Quel futur énergétique pour la France à l’horizon 2050?
Le changement climatique est un des plus grands défis (si ce n’est le plus grand) auquel nous devons faire face. À ce titre la France doit, comme tous les pays, définir ses axes d’action pour le limiter au maximum et assurer un futur vivable pour les générations actuelles et à venir.
Ce post présentera un rapide état des lieux en ce qui concerne la production énergétique française, les différents scénarii envisagés à l’horizon 2050, leurs limites, les possibilités ouvertes à l’heure actuelle en ce qui concerne l’après 2050 sur lesquelles une prise de position rapide doit être actée et quelques conclusions rapides. Les sources seront détaillées en fin de post.
1. État des lieux
À l’heure actuelle, et selon les données disponibles [1], la France possède une production d’énergie parmi les plus décarbonées à l’échelle mondiale sur les dernières années. Certains pics ont dû être absorbés (hiver 2022-2023 par exemple) mais dans l’ensemble la moyenne se situe autours de 45gCO2eq/kWh. Ces bons résultats en terme de production d’énergie s’explique notamment par la part importante du nucléaire, qui représente environ 70% de la production électrique totale de la France. Cependant, l’urgence climatique actuelle impose un changement drastique et rapide des usages de l’énergie, et l’électricité représente moins de 40% de l’énergie finale consommée par les français, largement dominée par la consommation d’énergie fossile (930TWh/an vs 430TWh) [2,3]. Les changements d’usages et l’électrification intensive à venir est d’ores et déjà un défi que la France se doit de relever pour différentes raisons :
- L’adaptation pour lutter contre le changement climatique. Raison plus qu’évidente au vu de l’urgence climatique
- Le besoin de production électrique supplémentaire en vu de l’électrification intensive des usages
- L’indépendance énergétique.
L’ensemble de ces raisons a poussé les différents acteurs de la production et la gestion électrique française à établir différents scenarii envisageables à l’horizon 2050 afin d’aider la prise de décision politique dans le cadre de l’établissement d’une politique publique à long terme de transition énergétique.
2. Les scénarii envisagés et envisageables
Ces différents scenarii ont été établis par RTE [2,3]. Ils agrègent tous le travail au long cours de plusieurs dizaines voire centaines d’équipes scientifique à travers le globe, et nous fournissent des données plus que pertinente dans l’optique d’établir une politique énergétique viable et engagée dans la lutte contre le changement climatique.

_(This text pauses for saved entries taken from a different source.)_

(** ** Reading the specification of the filter

    What the specification calls a case-insensitive substring match: after
    lower-casing both sides, the query occurs somewhere in the field. *)
Definition occurs_in (t s : string) : Prop :=
  exists pre post, s = (pre ++ t ++ post)%string.




Definition set_searchQuery (v : string) (s : State) : State :=
  {| passwords := passwords s;
     showAddForm := showAddForm s;
     searchQuery := v;
     selectedPassword := selectedPassword s;
     showPassword := showPassword s;
     errorMessage := errorMessage s;
     newPassword := newPassword s;
     passwordLength := passwordLength s |}.

(** ** Sample data *)

Definition bank : PasswordEntry :=
  {| name := "Bank"; username := "alice"; password := "x";
     url := Some "bank.com"; notes := None |}.

Definition email : PasswordEntry :=
  {| name := "Email"; username := "alice"; password := "y";
     url := None; notes := None |}.

Definition shop_draft : PasswordEntry :=
  {| name := "Shop"; username := "alice"; password := "pw";
     url := Some ""; notes := Some "gift cards" |}.

(** Two stored entries, "Bank" selected, the add form open on a draft. *)
Definition sample_view : State :=
  {| passwords := [bank; email];
     showAddForm := true;
     searchQuery := "";
     selectedPassword := Some bank;
     showPassword := false;
     errorMessage := "";
     newPassword := shop_draft;
     passwordLength := 16 |}.

(** Every command succeeds; the store now holds only "Email". *)
Definition store_ok : Script :=
  {| on_get_passwords := Resolved [email];
     on_add_password := Resolved tt;
     on_delete_password := Resolved tt;
     on_generate_password := Resolved "q7Rm2ZpX9sLw4TkB";
     on_confirm := true |}.

(** Every command is rejected. *)
Definition store_down : Script :=
  {| on_get_passwords := Rejected "store offline";
     on_add_password := Rejected "store offline";
     on_delete_password := Rejected "store offline";
     on_generate_password := Rejected "store offline";
     on_confirm := true |}.

(** Mutations succeed, the reload that follows is rejected. *)
Definition reload_fails : Script :=
  {| on_get_passwords := Rejected "timeout";
     on_add_password := Resolved tt;
     on_delete_password := Resolved tt;
     on_generate_password := Resolved "q7Rm2ZpX9sLw4TkB";
     on_confirm := true |}.

(** The user answers no to the dialog. *)
Definition user_declines : Script :=
  {| on_get_passwords := Resolved [email];
     on_add_password := Resolved tt;
     on_delete_password := Resolved tt;
     on_generate_password := Resolved "q7Rm2ZpX9sLw4TkB";
     on_confirm := false |}.

(** ** The rest of the component

    The hook that runs on mount, the handlers the template writes inline,
    and what the template decides to show. *)

(** [onMounted(async () => { await loadPasswords(); })], lines 32-34. *)
Definition onMounted : M unit :=
  loadPasswords ;; ret tt.

Definition set_showPassword (v : bool) (s : State) : State :=
  {| passwords := passwords s;
     showAddForm := showAddForm s;
     searchQuery := searchQuery s;
     selectedPassword := selectedPassword s;
     showPassword := v;
     errorMessage := errorMessage s;
     newPassword := newPassword s;
     passwordLength := passwordLength s |}.

(** [@click="errorMessage = ''"], line 120. *)
Definition dismissError (s : State) : State :=
  set_errorMessage "" s.


(** [@click="selectedPassword = password"], line 145. *)
Definition selectEntry (p : PasswordEntry) (s : State) : State :=
  set_selectedPassword (Some p) s.

(** [@click="showPassword = !showPassword"], line 179. *)
Definition toggleShowPassword (s : State) : State :=
  set_showPassword (negb (showPassword s)) s.


(** The list the template renders: what a call of [getFilteredPasswords()]
    returns (lines 136 and 141). *)
Definition shown (toLowerCase : string -> string) (s : State)
  : list PasswordEntry :=
  match getFilteredPasswords toLowerCase s with
  | Done (Normal l, _) => l
  | _ => []
  end.

(** [:class="{ 'selected': selectedPassword?.name === password.name }"],
    line 144. *)
Definition item_selected (s : State) (p : PasswordEntry) : bool :=
  selected_name_is s (name p).

(** The [empty-state] block, lines 136-138: absent, or one of two texts. *)
Definition empty_state (toLowerCase : string -> string) (s : State)
  : option string :=
  if Nat.eqb (List.length (shown toLowerCase s)) 0
  then Some (if truthy (searchQuery s)
             then "Нет результатов по запросу"
             else "Нет сохраненных паролей")
  else None.

(** The password line of the details pane, lines 158 and 176-177: absent
    without a selection, else the password or eight bullets. *)
Definition password_shown (s : State) : option string :=
  match selectedPassword s with
  | Some p => Some (if showPassword s then password p else "••••••••")
  | None => None
  end.

(** The error banner, lines 118-119: rendered when [errorMessage] is truthy. *)
Definition banner (s : State) : option string :=
  if truthy (errorMessage s) then Some (errorMessage s) else None.

(** An environment whose answers change over time: it counts what it has
    been asked, lists two entries when the list request comes first, and
    rejects every later list request. *)
Definition flaky : Environment nat :=
  {| settle := fun c n =>
       (match c return Result (Reply c) with
        | get_passwords =>
            match n with
            | O => Resolved [bank; email]
            | S _ => Rejected "timeout"
            end
        | add_password _ => Resolved tt
        | delete_password _ => Resolved tt
        | generate_password _ => Resolved "q7Rm2ZpX9sLw4TkB"
        end, S n);
     answer := fun _ n => (true, S n) |}.

(** [n] calls of [loadPasswords], one after the other. *)
Fixpoint load_times {W : Type} (env : Environment W) (n : nat)
    (s : State) (w : W) : State * W :=
  match n with
  | O => (s, w)
  | S k =>
      let r := call env loadPasswords s w in
      load_times env k (state_after r) (world_after r)
  end.

(** The environment's answers to [n] list requests in a row. *)
Fixpoint list_replies {W : Type} (env : Environment W) (n : nat) (w : W)
  : list (Result (list PasswordEntry)) :=
  match n with
  | O => []
  | S k =>
      let (r, w1) := settle env get_passwords w in
      r :: list_replies env k w1
  end.

(** The last list among the answers that was not a rejection, or [start]
    when every answer was one. *)
Definition last_resolved (start : list PasswordEntry)
    (rs : list (Result (list PasswordEntry))) : list PasswordEntry :=
  fold_left
    (fun acc r => match r with Resolved v => v | Rejected _ => acc end)
    rs start.

(** * Verification *)

(** ** What one call of each function does, against any environment *)

Lemma state_after_tuple {W A : Type}
    (c : Completion A) (s : State) (w : W) (tr : list Event) :
  state_after (c, s, w, tr) = s.
Proof.
  reflexivity.
Qed.

Section Calls.

Context {W : Type} (env : Environment W).

Lemma call_loadPasswords (s : State) (w : W) :
  call env loadPasswords s w =
  match settle env get_passwords w with
  | (Resolved v, w1) =>
      (Normal tt, set_passwords v s, w1, [Invoked s get_passwords])
  | (Rejected e, w1) =>
      (Normal tt,
       set_errorMessage ("Ошибка при загрузке паролей: " ++ e) s,
       w1, [Invoked s get_passwords])
  end.
Proof.
  unfold call, loadPasswords, try_catch, bind, invoke, modify. simpl.
  destruct (settle env get_passwords w) as [[v | e] w1]; reflexivity.
Qed.

Lemma call_addPassword (s : State) (w : W) :
  call env addPassword s w =
  let request := add_password (add_password_args (newPassword s)) in
  match settle env request w with
  | (Resolved _, w1) =>
      let r := call env loadPasswords
                 (set_showAddForm false (set_newPassword emptyEntry s)) w1 in
      (completion r, state_after r, world_after r, Invoked s request :: trace r)
  | (Rejected e, w1) =>
      (Normal tt,
       set_errorMessage ("Ошибка при добавлении пароля: " ++ e) s,
       w1, [Invoked s request])
  end.
Proof.
  unfold call at 1, addPassword, try_catch, bind, get, invoke, modify.
  simpl.
  destruct (settle env (add_password _) w) as [[u | e] w1]; simpl;
    [ | reflexivity ].
  rewrite call_loadPasswords. unfold loadPasswords, try_catch, bind, invoke, modify.
  simpl.
  destruct (settle env get_passwords w1) as [[v | e] w2]; reflexivity.
Qed.

Lemma call_deletePassword (n : string) (s : State) (w : W) :
  call env (deletePassword n) s w =
  match answer env (confirm_text n) w with
  | (false, w1) => (Normal tt, s, w1, [Asked s (confirm_text n) false])
  | (true, w1) =>
      match settle env (delete_password n) w1 with
      | (Resolved _, w2) =>
          let r := call env loadPasswords s w2 in
          (Normal tt,
           if selected_name_is (state_after r) n
           then set_selectedPassword None (state_after r)
           else state_after r,
           world_after r,
           Asked s (confirm_text n) true
             :: Invoked s (delete_password n) :: trace r)
      | (Rejected e, w2) =>
          (Normal tt,
           set_errorMessage ("Ошибка при удалении пароля: " ++ e) s,
           w2,
           [Asked s (confirm_text n) true; Invoked s (delete_password n)])
      end
  end.
Proof.
  unfold call at 1, deletePassword, try_catch, bind, get, confirm,
    invoke, modify, ret.
  simpl.
  destruct (answer env (confirm_text n) w) as [[|] w1]; simpl;
    [ | reflexivity ].
  destruct (settle env (delete_password n) w1) as [[u | e] w2]; simpl;
    [ | reflexivity ].
  rewrite call_loadPasswords. unfold loadPasswords, try_catch, bind, invoke, modify.
  simpl.
  destruct (settle env get_passwords w2) as [[v | e] w3]; simpl;
    unfold selected_name_is; simpl;
    destruct (selectedPassword s) as [p |]; simpl;
    try destruct (String.eqb (name p) n); reflexivity.
Qed.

Cependant, il est également a noté que ces scenarii comprennent un certain nombre d’incertitude, voire manque d’ambition dans la prise en compte de certaines externalités qui pourrait se révéler dommageables à l’avenir.
Les scenarii de production envisagés sont nombreux, et sont tous composés d’une part plus ou moins variable d’ENR et de nucléaire, allant de 100% ENR (M0) à 50% nucléaire 50% ENR (N03) [2,3].
Les scenarii de consommation quant à eux tablent sur plusieurs modification sociétales, notamment sur la structuration industrielle et la consommation énergétique individuelles, avec plusieurs variantes (voir page 16 [2])
Il faut garder à l’esprit que ces scenarii de production et de consommation ne doivent pas être l’unique clef de lecture dans le cadre de l’établissement d’une politique énergétique à long terme. RTE l’a d’ailleurs compris et rappelé dans son rapport. Les besoins techniques d’adaptation réseau, les investissement et retombées économiques, les impacts environnementaux totaux ainsi que les aspects sociétaux doivent être et son pris en compte dans le rapport RTE [2,3].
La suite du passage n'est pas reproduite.